→ EXERCISE: The expected answer holds every line from the first line of the data below through the line containing "field_10x26_impl.h, the variant", exactly as written, and no other line.

→ AVAILABLE DATA:
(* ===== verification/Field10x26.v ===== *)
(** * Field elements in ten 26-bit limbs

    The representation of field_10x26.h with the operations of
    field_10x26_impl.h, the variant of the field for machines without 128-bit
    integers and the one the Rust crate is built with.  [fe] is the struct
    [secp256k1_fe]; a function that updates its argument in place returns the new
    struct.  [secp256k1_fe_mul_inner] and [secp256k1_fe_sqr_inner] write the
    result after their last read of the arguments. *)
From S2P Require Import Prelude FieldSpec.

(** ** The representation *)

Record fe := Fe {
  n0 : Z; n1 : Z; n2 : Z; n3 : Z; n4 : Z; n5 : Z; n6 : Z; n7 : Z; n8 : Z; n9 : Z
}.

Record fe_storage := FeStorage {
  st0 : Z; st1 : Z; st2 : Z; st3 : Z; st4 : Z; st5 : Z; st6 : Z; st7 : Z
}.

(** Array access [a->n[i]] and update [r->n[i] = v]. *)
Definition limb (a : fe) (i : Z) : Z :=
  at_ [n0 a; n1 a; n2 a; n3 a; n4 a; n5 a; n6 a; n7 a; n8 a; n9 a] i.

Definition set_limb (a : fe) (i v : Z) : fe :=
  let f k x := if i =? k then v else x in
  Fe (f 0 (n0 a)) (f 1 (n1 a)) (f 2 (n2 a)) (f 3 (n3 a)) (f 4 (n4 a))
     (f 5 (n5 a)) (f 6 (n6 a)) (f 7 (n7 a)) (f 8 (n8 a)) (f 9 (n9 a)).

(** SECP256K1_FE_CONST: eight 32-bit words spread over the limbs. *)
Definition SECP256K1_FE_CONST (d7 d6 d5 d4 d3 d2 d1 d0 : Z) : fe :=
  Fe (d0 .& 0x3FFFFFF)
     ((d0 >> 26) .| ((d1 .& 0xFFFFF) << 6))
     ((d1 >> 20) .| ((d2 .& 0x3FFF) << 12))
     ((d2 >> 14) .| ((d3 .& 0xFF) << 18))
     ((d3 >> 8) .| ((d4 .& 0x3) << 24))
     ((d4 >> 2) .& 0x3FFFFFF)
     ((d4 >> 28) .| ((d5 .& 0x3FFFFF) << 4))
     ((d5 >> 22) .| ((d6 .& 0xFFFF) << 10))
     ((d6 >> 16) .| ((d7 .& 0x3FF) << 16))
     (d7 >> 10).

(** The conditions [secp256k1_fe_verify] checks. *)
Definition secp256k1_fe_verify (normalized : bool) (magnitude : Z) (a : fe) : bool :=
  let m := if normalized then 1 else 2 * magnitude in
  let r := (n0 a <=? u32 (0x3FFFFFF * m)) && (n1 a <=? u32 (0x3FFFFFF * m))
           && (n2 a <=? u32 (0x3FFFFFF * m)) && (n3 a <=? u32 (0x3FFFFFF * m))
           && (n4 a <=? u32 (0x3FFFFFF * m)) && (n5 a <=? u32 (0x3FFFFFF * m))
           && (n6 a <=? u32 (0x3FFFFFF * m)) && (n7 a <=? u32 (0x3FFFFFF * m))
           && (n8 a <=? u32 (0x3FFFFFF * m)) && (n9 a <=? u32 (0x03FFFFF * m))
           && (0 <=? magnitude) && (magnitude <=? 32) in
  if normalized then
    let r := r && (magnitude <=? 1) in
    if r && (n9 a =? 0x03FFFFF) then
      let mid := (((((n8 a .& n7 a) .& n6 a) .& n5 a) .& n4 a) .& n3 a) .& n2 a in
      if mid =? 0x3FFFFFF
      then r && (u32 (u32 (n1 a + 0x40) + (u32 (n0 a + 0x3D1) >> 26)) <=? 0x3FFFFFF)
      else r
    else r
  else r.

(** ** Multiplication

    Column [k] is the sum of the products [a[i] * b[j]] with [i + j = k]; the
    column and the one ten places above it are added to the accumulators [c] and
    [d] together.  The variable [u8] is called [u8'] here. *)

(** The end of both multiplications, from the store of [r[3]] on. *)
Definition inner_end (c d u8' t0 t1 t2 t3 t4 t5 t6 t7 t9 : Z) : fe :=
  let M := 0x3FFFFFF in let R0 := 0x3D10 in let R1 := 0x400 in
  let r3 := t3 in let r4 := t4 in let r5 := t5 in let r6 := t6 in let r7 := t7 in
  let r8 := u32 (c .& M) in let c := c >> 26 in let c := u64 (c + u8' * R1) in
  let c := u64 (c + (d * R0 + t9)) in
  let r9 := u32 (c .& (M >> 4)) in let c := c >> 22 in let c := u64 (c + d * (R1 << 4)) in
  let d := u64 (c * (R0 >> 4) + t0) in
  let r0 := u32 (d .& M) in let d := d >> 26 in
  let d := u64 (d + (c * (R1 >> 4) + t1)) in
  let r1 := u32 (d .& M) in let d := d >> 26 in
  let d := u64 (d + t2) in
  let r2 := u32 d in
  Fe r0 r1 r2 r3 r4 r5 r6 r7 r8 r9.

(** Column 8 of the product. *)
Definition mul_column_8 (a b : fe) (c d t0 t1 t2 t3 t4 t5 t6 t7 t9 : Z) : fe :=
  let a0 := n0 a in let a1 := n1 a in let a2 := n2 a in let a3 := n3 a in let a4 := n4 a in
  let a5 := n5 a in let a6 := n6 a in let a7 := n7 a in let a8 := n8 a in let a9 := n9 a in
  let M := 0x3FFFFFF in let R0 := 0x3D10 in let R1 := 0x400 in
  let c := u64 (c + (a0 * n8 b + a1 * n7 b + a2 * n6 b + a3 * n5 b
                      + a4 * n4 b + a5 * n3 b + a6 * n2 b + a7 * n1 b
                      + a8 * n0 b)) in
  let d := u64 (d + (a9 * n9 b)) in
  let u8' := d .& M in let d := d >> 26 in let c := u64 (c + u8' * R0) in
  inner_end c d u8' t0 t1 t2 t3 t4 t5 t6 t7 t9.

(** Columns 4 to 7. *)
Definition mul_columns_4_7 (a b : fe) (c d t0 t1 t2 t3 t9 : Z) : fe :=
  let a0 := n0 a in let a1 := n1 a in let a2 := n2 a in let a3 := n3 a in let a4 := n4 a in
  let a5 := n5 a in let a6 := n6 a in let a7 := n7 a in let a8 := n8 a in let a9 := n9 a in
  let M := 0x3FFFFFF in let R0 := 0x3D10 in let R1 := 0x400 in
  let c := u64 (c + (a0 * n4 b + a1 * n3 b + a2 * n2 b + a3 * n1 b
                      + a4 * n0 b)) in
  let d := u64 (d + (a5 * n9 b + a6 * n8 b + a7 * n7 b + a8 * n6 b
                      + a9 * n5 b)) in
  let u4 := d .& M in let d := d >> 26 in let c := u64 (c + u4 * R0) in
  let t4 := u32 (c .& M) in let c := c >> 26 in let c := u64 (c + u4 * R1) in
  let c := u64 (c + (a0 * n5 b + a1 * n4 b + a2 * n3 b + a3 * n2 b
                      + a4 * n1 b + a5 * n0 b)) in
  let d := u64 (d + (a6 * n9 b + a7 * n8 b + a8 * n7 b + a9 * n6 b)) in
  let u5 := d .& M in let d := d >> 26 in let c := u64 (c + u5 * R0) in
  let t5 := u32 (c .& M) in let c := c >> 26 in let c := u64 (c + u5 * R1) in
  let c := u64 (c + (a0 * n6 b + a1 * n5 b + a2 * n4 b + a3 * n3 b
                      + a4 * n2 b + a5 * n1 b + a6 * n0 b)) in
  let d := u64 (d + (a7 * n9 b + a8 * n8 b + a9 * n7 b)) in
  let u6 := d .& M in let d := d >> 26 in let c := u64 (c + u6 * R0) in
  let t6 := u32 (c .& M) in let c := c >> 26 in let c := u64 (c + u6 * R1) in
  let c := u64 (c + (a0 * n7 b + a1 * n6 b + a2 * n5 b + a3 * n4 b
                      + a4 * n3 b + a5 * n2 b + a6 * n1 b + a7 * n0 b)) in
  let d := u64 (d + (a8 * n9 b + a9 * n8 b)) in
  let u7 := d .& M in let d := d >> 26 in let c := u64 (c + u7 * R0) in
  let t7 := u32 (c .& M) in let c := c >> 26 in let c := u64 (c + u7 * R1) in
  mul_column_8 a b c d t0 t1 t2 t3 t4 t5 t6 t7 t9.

→ TASK RESPONSE:
(* ===== verification/Field10x26.v ===== *)
(** * Field elements in ten 26-bit limbs

    The representation of field_10x26.h with the operations of
    field_10x26_impl.h, the variant of the field for machines without 128-bit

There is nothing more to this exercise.